Livre X - Lettres 28 et 29


PLINE A L'EMPEREUR TRAJAN

Si ma navigation, seigneur, avait été très heureuse jusqu'à Ephèse, il s'en faut bien que je sois aussi content de la route que j'ai faite depuis par terre. Le grand chaud et quelques accès de fièvre m'ont si fort tourmenté, que j'ai été obligé d'arrêter à Pergame. Dans la suite, m'étant embarqué, les vents contraires m'ont retenu. Ainsi, je suis arrivé dans la Bithynie plus tard que je n'avais compté, c'est-à-dire le 17 septembre. Je ne puis pourtant me plaindre de ce retardement, puisque je suis entré dans mon gouvernement assez tôt pour y célébrer le jour de votre naissance ; ce qui est pour moi le plus favorable de tous les présages.
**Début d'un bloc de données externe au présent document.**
Lemma team_reconciled scheds w rs w' :
  run (runReconciliations scheds TeamReconciler) w = ((rs, None), w') → Forall (λ res, Stop res = None) rs →
  let b := tg_base w' in
  run (reconcileTeam r) (tg_base w) = (None, b) ∧
    run (reconcileRemovedOrgRefs (A := at_slug AR (slug_of b)) r) (tg_refs w) = (None, tg_refs w') ∧
    run (reconcileTeamMembers o (A := at_slug AM (slug_of b)) r) (tg_members w) = (None, tg_members w') ∧
    run (reconcileTeamRoleAssignments (A := at_slug AO (slug_of b)) r) (tg_roles w) = (None, tg_roles w') ∧
    run (reconcileIDPGroup (A := at_slug AI (slug_of b)) r) (tg_idp w) = (None, tg_idp w').
Proof.
  intros Hrun Hstop. unfold runReconciliations in Hrun. cbn [RequiredReconciliations TeamReconciler] in Hrun.
  apply run_groups_clean in Hrun as (grs1 & w1 & Hg1 & Hclean1 & Hrun); [|done].
  apply run_groups_clean in Hrun as (grs2 & w2 & Hg2 & Hclean2 & Hrun); [|done]. injection Hrun as _ <-.
  destruct (single_reconciliation (scheds 0%nat)
    {| Function := lift team_base (reconcileTeam r); rec_Condition := TypeBaseSettingsSynced |} w) as (res & Hres & Herr).
  unfold TeamFirstGroup in Hg1. rewrite Hg1 in Hres. injection Hres as -> Hw1. cbn [Function] in Herr, Hw1.
  assert (rr_Error res = None) as Hnone by (by apply Forall_cons in Hclean1 as [? _]). rewrite Hnone in Herr.
  destruct (run_lift team_base (reconcileTeam r) w) as [H1 H2]. rewrite <-Hw1 in H2. rewrite H1 in Herr.
  pose proof (group_leaves (W := W) tg_base (scheds 1%nat) TeamSecondGroup w1 TeamSecondGroup_base) as Hb. rewrite Hg2 in Hb. cbn [snd] in Hb.
  cbv zeta. rewrite Hb. split.
  { change (run (reconcileTeam r) (view team_base w) = (None, view team_base w1)). rewrite H2, Herr. by destruct (run _ (view team_base w)). }
  pose proof (λ V i rec (l : Lens W V) p, group_part team_parts (scheds 1%nat) TeamSecondGroup w1 grs2 w2 i rec l p TeamSecondGroup_alike Hg2 Hclean2) as Hpart.
  pose proof (base_keeps team_refs (reconcileTeam r) w (λ _ _, eq_refl)) as E0. pose proof (base_keeps team_members (reconcileTeam r) w (λ _ _, eq_refl)) as E1.
  pose proof (base_keeps team_roles (reconcileTeam r) w (λ _ _, eq_refl)) as E2. pose proof (base_keeps team_idp (reconcileTeam r) w (λ _ _, eq_refl)) as E3.
  rewrite <-Hw1 in E0, E1, E2, E3. cbn [view team_refs team_members team_roles team_idp] in *. rewrite <-E0, <-E1, <-E2, <-E3.
  split_and!; [eapply (Hpart _ 0%nat _ team_refs)|eapply (Hpart _ 1%nat _ team_members)|eapply (Hpart _ 2%nat _ team_roles)|eapply (Hpart _ 3%nat _ team_idp)];
    first [reflexivity|solve_team_parts].
Qed.
End Team.

(** ** What Ready means for a team *)
Section Ready.
Context {Base Refs Members Roles Idp E : Type} (o : MapOrder).
Context {AB : TeamApi Base} {AR : TeamApi Refs} {AM : TeamApi Members} {AO : TeamApi Roles} {AI : TeamApi Idp}.
Context {KH : K8sHelpers} {KL : K8sHelpersLaws KH} {HE : Env E} {EL : EnvLaws HE}.
(** What GitHub has of teams, of those in former organizations, of members, of roles and of external groups. *)
Context (slug_of : Base → option string) (teams_of : Base → string → gmap string gh_Team) (slugify : string → string).
Context (former_teams_of : Refs → string → gmap string gh_Team) (previous_of : Refs → list string).
Context (members_of people_of : Members → string → gset string).
Context (roles_of : Roles → string → list OrgRole) (assigned_of : Roles → string → gset Z).
Context (linked_of : Idp → string → gset string) (available_of : Idp → string → gmap string Z).
Context {LT : TeamLaws slug_of teams_of slugify}.
Context (r : GitHubTeamReconciler).
Let W := TeamWorld Base Refs Members Roles Idp E.
Let team := TeamResource r.

#[export] Instance team_env_laws : EnvLaws (team_env (Base := Base) (Refs := Refs) (Members := Members) (Roles := Roles) (Idp := Idp) (HE := HE)).
Proof.
  split.
  - intros x w. exact (resource_set (HE := HE) x (tg_env w)).
  - intros w. simpl. pose proof (apply_status_resource (tg_env w)). by destruct (apply_status_config (tg_env w)).
  - intros ls fs w. simpl. pose proof (apply_metadata_resource ls fs (tg_env w)). by destruct (apply_metadata_config ls fs (tg_env w)).
Qed.

Definition team_on_github (w : W) := (tg_base w, tg_refs w, tg_members w, tg_roles w, tg_idp w).
#[export] Instance team_on_github_undisturbed : Undisturbed team_on_github.
Proof.
  split; [done|..].
  - intros w. simpl. by destruct (apply_status_config (tg_env w)).
  - intros ls fs w. simpl. by destruct (apply_metadata_config ls fs (tg_env w)).
Qed.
J'examine actuellement l'état des affaires publiques des Prusiens, leurs charges, leurs revenus, leurs dettes. Plus j'avance dans cette discussion, plus j'en reconnais la nécessité ; car je trouve d'un côté que, sous divers prétextes, plusieurs particuliers retiennent ce qu'ils doivent à cette république ; et de l'autre, qu'on la surcharge par des dépenses qui ne sont guère légitimes. Je vous ai écrit tout ceci, seigneur, presque en arrivant. Je suis entré dans la province le 17 septembre. Je l'ai trouvée dans les sentiments de soumission et de dévouement pour vous, que vous méritez de tout le genre humain. Voyez, seigneur, s'il serait à propos que vous envoyassiez ici un arpenteur. Il me semble que si les ouvrages publics sont fidèlement toisés, on pourra obliger les entrepreneurs de rapporter des sommes considérables ; au moins cela me paraît ainsi, par l'examen que je fais avec Maxime des comptes de cette république.


TRAJAN A PLINE

Je souhaiterais fort, mon très cher Pline, que vous fussiez arrivé en Bithynie avec vos gens sans que votre faible santé en eût été altérée, et que votre route depuis Ephèse vous eût été aussi commode que votre navigation avait été heureuse. Votre lettre m'apprend quel jour vous êtes entré dans la Bithynie. Je ne doute pas que ces peuples ne demeurent par là bien persuadés de mon attention à leurs avantages ; car je suis sûr que vous n'oublierez rien de ce qui pourra faire sentir qu'en vous choisissant, j'ai choisi le plus propre à tenir ma place chez eux. Vous devez commencer par examiner les comptes des affaires publiques ; elles sont certainement dans un grand désordre. Quant aux arpenteurs, à peine en ai-je ici ce qu'il en faut pour les ouvrages publics qui se font à Rome et aux environs. Mais il n'y a point de province où il ne s'en trouve en qui l'on peut prendre confiance. Vous n'en manquerez donc pas, si vous vous attachez sérieusement à en trouver.